Tennessee led 14-10 and — yada, yada, yada — LSU ended up facing second-and-goal from the 1-yard line with the clock steadily ticking down and both teams fresh out of timeouts.

LSU chose this very moment to try to insert its goal-line package. So a half-dozen substitutes trotted in leisurely, apparently oblivious to the ticking clock.

Oh my goodness! What are they doing!” shouted LSU radio announcer Jim Hawthorne.

Nobody knows what to do!” Doug Moreau, the color commentator, chimed in.

Seemingly, seemingly …

But this is what could always happen when you tried to out-confuse Les Miles.

Tennessee countered with the only thing it could do to still lose the game, and a fine Southern tradition it was: Namely, Hold my beer.

The Vols’ own counter subs employed, by conservative estimates, at least 13 players, probably more — they may still be counting them for all I know. But it was a bunch too many.

In the midst of this three-ring circus, only a Miles team could have stumbled onto having 11 out there, somehow all in legal spots.

But it still shouldn’t have mattered since quarterback Jordan Jefferson was apparently going to just stand there and let the clock run out.

That’s when center T-Bob Hebert, who if he didn’t get the game ball, should have, decided, just before 0:00, to just snap it anyway. Way past the unsuspecting Jefferson, who ended up under a pile of celebrating Vols.

T-Bob, who later said he didn’t know how much time was left but knew it couldn’t be much, threw his helmet in disgust.

Which brings our story back to Ted Stickles and the delicate matter of how many Vols were on the field.

The verdict, one of the all-time reprieves in gridiron history, was one more untimed down for LSU. It took a while to round up enough shocked Vols for it, and it was somewhat anticlimactic when Steven Ridley barreled in from a yard out.

LSU 16, Tennessee 14.

And, still, still that wasn’t the funniest part.

By strict football rules, LSU should have kicked the extra point, since the Tigers theoretically (probably) could have given up two points on the try and let the Vols tie the score.

The officials even begged for order and decorum to announce as much.

But with the field having turned into the final scene from “Blazing Saddles,” the head official finally gave up and got on the microphone to proclaim:

“Never mind.”

Maybe they didn’t want to milk the gag too far. It had long since quit resembling football.

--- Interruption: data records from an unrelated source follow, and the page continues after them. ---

(** The run up to the reply to the first mapping create. *)
Ltac first_attempt Hl Himg Hfirst :=
  unfold CreateImageStreamMapping;
  rewrite (bind_Returns _ _ _ _ _ (deref_Some _ _ _ Hl));
  rewrite (bind_Returns _ _ _ _ _ (deref_image_Some _ _ _ Himg));
  cbv zeta; rewrite (bind_request _ _ _ _ _ _ Hfirst).

(** The run after a first failure that tells that the stream is missing, by
    the replies to the stream create and to the second mapping create. *)
Lemma CreateImageStreamMapping_provisions
    s l self userClient tag image img e σ1 err2 σ2 err3 σ3 :
  facades s !! l = Some self →
  images s !! image = Some img →
  let ism := {| ISM_Namespace := namespace self; ISM_Name := name self;
                ISM_Image := img; ISM_Tag := tag |} in
  let stream := ImageStream_set_Name ImageStream_zero (name self) in
  let mappingRequest :=
    CreateImageStreamMappingRequest (registryOSClient self) (namespace self) ism in
  let streamRequest := CreateImageStreamRequest userClient (namespace self) stream in
  ImageStreamMappings_Create (registryOSClient self) (namespace self) ism (service s)
    = (Some e, σ1) →
  IsErrorQuotaExceeded e = false →
  streamMissing (name self) e →
  ImageStreams_Create userClient (namespace self) stream σ1 = (err2, σ2) →
  ImageStreamMappings_Create (registryOSClient self) (namespace self) ism σ2
    = (err3, σ3) →
  let s2 := {| service := σ2;
               trace := ((trace s ++ [mappingRequest]) ++ [streamRequest])%list;
               facades := facades s; images := images s |} in
  let s4 := {| service := σ3;
               trace := ((((trace s ++ [mappingRequest]) ++ [streamRequest])
                          ++ [CacheImageStream l stream]) ++ [mappingRequest])%list;
               facades :=
                 <[l := set_imageStreamGetter self
                          (set_cachedImageStream (imageStreamGetter self)
                             (Fetched (inl stream)))]> (facades s);
               images := images s |} in
  let secondTime :=
    match err3 with
    | None => Returns None s4
    | Some e3 =>
        Returns
          (Some (rerrors.NewError
                   (if IsErrorQuotaExceeded e3 then ErrImageStreamForbiddenCode
                    else ErrImageStreamUnknownErrorCode)
                   (if IsErrorQuotaExceeded e3
                    then "CreateImageStreamMapping: quota exceeded during creation of "
                         +:+ Reference self +:+ " ImageStreamMapping second time"
                    else "CreateImageStreamMapping: error creating "
                         +:+ Reference self +:+ " ImageStreamMapping second time")
                   err3)) s4
    end in
  CreateImageStreamMapping l userClient tag image s =
    if on_error IsAlreadyExists err2 || on_error IsConflict err2 then secondTime
    else if on_error IsForbidden err2 || on_error IsUnauthorized err2
            || on_error IsErrorQuotaExceeded err2
    then Returns
           (Some (rerrors.NewError ErrImageStreamForbiddenCode
                    ("CreateImageStreamMapping: denied creating ImageStream "
                     +:+ Reference self) err2)) s2
    else if bool_decide (is_Some err2)
    then Returns
           (Some (rerrors.NewError ErrImageStreamUnknownErrorCode
                    ("CreateImageStreamMapping: error auto provisioning ImageStream "
                     +:+ Reference self) err2)) s2
    else secondTime.
Proof.
  intros Hl Himg ism stream mappingRequest streamRequest Hfirst Hquota
    (status & details & -> & Hdetails & Hkind & Hcode & Hname) Hsecond Hthird s2 s4
    secondTime.
  first_attempt Hl Himg Hfirst. rewrite Hquota, Hdetails.
  assert (bool_decide (ToLower (metav1.Kind details) = "namespaces") = false) as Hlower.
  { rewrite Hkind. apply bool_decide_eq_false_2, ToLower_imagestreammappings. }
  assert (∀ (k : bool → M Σ (option rerrors.Error)) st,
            bind (andM (IsNotFound (StatusError status))
                    (bind (deref_opt (Some details))
                       (λ details,
                          ret (bool_decide (ToLower (metav1.Kind details) = "namespaces")))))
              k st = k false st) as ->.
  { intros k st. unfold andM. destruct (IsNotFound _); [|done].
    by rewrite bind_bind, bind_deref_opt_Some, bind_ret, Hlower. }
  cbv beta iota zeta.
  rewrite Hkind, Hcode, !bool_decide_eq_true_2 by done. unfold orM. cbn [negb].
  rewrite bind_bind, bind_deref_opt_Some, bind_ret, Hname, bool_decide_eq_true_2 by done.
  cbn [negb].
  rewrite (bind_request_mk _ _ _ _ _ _ _ _ _ Hsecond).
  fold stream ism mappingRequest streamRequest s2.
  assert (bind (cacheImageStream l stream)
            (λ _, bind (request mappingRequest
                          (ImageStreamMappings_Create (registryOSClient self)
                             (namespace self) ism))
                    (λ err,
                       match err with
                       | None => ret None
                       | Some e =>
                           if IsErrorQuotaExceeded e
                           then ret (Some (rerrors.NewError ErrImageStreamForbiddenCode
                                  ("CreateImageStreamMapping: quota exceeded during creation of "
                                   +:+ Reference self +:+ " ImageStreamMapping second time")
                                  err))
                           else ret (Some (rerrors.NewError ErrImageStreamUnknownErrorCode
                                  ("CreateImageStreamMapping: error creating "
                                   +:+ Reference self +:+ " ImageStreamMapping second time")
                                  err))
                       end)) s2 = secondTime) as Hsecondtime.
  { rewrite (bind_Returns _ _ _ _ _ (cacheImageStream_Returns s2 l self stream Hl)).
    cbn [service trace facades images s2].
    rewrite (bind_request_mk _ _ _ _ _ _ _ _ _ Hthird). unfold secondTime. fold s4.
    destruct err3 as [e3|]; [|done]. by destruct (IsErrorQuotaExceeded e3). }
  destruct (on_error IsAlreadyExists err2 || on_error IsConflict err2); [done|].
  destruct (on_error IsForbidden err2 || on_error IsUnauthorized err2
            || on_error IsErrorQuotaExceeded err2); [done|].
  by destruct (bool_decide (is_Some err2)).
Qed.


Lemma notFoundWithoutDetails_not_namespaceMissing e :
  notFoundWithoutDetails e → ¬ namespaceMissing e.
Proof.
  intros (status & -> & _ & Hnone) (status' & details & [= <-] & _ & Hsome & _).
  congruence.
Qed.

Lemma notFoundWithoutDetails_not_streamMissing nm e :
  notFoundWithoutDetails e → ¬ streamMissing nm e.
Proof.
  intros (status & -> & _ & Hnone) (status' & details & [= <-] & Hsome & _).
  congruence.
Qed.

Lemma namespaceMissing_not_streamMissing nm e :
  namespaceMissing e → ¬ streamMissing nm e.
Proof.
  intros (status & details & -> & _ & Hsome & Hlower)
         (status' & details' & [= <-] & Hsome' & Hkind & _).
  rewrite Hsome in Hsome'. injection Hsome' as <-. rewrite Hkind in Hlower.
  by apply ToLower_imagestreammappings.
Qed.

It took a month before LSU fans quit laughing. Back in Tennessee there were dozens of reports, verified by YouTube, of beer bottles thrown through flat-screen TVs.

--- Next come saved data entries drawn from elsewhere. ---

(** * Restraint score calculator: a shallow embedding and its properties

    The development follows [Restraints_quality_calculator.py].

    - [Frame]: the part of pandas the script uses (typed columns, column
      lookup and assignment, [to_numeric], [dropna], [mean], [sum]).
    - [IO]: the script's effects: reading a workbook, writing one, printing.
    - [Reader]: [read_lengths] and [read_restraint_table].
    - [Paths]: [os.path.splitext] and the output path.
    - [Evaluator]: the scoring formula and [compute_restraint_score].
    - [Spec], [Spec64], [Cleaning]: the formula, over the reals and in
      binary64, and the dirty rows as the specification words them;
      [Examples]: concrete tables and workbooks.
    - [FrameFacts], [FloatFacts], [ReaderFacts], [EvaluatorFacts],
      [PathsFacts], [ProgramFacts]: the properties.

    Numbers.  The script computes in binary64.  The reader and the whole
    program are modelled on Rocq's primitive binary64 floats; the scoring
    formula is written once over an interface [Number] of the arithmetic it
    uses, with two instances: binary64 (with the library routines as
    parameters: the exponential and the sums behind [sum] and [mean]) and
    the real numbers (exact arithmetic, no NaN), on which the algebraic
    properties of the formula are proved. *)

From Stdlib Require Import String Ascii Bool Arith ZArith Lia List Permutation.
From Stdlib Require Import Reals Lra.
From Stdlib Require Import Uint63 PrimFloat.
From Stdlib Require SpecFloat FloatOps FloatAxioms.
Import ListNotations.

Set Implicit Arguments.

(** ** Numbers *)

(** The missing-value test of pandas: a float64 is missing when it is NaN. *)
Class Missing (F : Type) : Type := {
  isnan : F -> bool
}.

Nobody in the postgame news conference ever really made any sense out of it, although Miles did finally manage a smile and gave the OK for his team to celebrate.

But later, after settling back in the press box and opening up the laptop to try to explain it all in English, I looked over at a sports writer buddy.

“I don’t know what I’m going to write,” I told him. “I sure don’t know what you’re going to write. I just know that when we finish, our lives are never going to be the same.”